> Activity
Scan the records for the string "None", then copy each line that has it.

> Saved entries
*** Block opens ***
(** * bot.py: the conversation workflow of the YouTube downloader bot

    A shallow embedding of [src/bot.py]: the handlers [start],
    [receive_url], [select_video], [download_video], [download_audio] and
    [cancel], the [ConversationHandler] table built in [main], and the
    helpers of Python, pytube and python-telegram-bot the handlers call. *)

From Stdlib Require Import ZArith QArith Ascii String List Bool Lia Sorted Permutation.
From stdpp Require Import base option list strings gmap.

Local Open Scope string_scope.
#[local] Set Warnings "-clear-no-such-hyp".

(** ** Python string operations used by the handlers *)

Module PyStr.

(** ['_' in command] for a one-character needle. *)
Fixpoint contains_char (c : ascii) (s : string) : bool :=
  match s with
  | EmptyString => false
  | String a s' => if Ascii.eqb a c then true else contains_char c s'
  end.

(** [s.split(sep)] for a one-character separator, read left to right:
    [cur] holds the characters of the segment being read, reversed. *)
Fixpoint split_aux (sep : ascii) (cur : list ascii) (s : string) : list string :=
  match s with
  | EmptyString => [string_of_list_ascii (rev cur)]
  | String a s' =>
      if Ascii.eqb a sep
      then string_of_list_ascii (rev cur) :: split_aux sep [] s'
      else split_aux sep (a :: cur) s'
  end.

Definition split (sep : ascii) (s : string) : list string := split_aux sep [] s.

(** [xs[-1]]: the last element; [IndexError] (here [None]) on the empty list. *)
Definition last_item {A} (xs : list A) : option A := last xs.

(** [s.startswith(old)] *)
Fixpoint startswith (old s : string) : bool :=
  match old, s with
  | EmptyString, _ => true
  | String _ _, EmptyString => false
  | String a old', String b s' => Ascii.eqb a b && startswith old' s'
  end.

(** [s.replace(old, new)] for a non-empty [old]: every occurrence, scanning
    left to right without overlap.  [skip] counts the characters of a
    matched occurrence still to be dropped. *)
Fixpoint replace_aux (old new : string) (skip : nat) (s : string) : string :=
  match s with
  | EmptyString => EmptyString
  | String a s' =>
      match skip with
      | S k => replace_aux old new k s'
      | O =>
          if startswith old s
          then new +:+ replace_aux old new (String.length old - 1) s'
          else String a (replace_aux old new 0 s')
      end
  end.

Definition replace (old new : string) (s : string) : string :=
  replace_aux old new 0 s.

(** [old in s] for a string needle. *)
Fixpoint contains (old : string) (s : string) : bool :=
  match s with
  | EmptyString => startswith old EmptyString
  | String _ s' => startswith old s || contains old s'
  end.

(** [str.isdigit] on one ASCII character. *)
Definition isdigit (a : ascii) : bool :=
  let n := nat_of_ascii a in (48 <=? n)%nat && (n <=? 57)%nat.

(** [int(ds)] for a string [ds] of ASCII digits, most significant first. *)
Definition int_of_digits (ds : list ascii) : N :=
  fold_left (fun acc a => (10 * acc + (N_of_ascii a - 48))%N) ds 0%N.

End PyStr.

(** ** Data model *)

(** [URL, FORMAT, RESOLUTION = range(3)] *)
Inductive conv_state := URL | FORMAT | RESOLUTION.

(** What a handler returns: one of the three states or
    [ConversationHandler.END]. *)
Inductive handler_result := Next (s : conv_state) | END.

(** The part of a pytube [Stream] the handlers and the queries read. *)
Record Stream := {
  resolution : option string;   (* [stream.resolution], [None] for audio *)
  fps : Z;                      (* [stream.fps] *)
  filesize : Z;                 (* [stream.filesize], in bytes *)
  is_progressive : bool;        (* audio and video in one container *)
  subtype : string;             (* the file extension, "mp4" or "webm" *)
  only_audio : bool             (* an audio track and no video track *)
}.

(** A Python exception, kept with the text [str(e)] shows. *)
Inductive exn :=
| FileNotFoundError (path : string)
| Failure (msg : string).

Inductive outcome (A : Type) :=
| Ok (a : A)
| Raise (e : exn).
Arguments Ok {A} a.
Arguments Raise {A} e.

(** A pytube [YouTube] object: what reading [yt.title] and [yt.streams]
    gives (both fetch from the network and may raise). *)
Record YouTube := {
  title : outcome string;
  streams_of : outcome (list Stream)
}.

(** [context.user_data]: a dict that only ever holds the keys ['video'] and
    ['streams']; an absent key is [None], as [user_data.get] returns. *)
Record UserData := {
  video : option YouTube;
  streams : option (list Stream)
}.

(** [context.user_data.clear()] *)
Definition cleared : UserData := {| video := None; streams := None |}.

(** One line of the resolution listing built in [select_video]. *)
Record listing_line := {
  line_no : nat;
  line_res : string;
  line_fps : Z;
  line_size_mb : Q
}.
*** Block closes ***
> Response for this exercise
(** [xs[-1]]: the last element; [IndexError] (here [None]) on the empty list. *)
  resolution : option string;   (* [stream.resolution], [None] for audio *)
    ['streams']; an absent key is [None], as [user_data.get] returns. *)
Definition cleared : UserData := {| video := None; streams := None |}.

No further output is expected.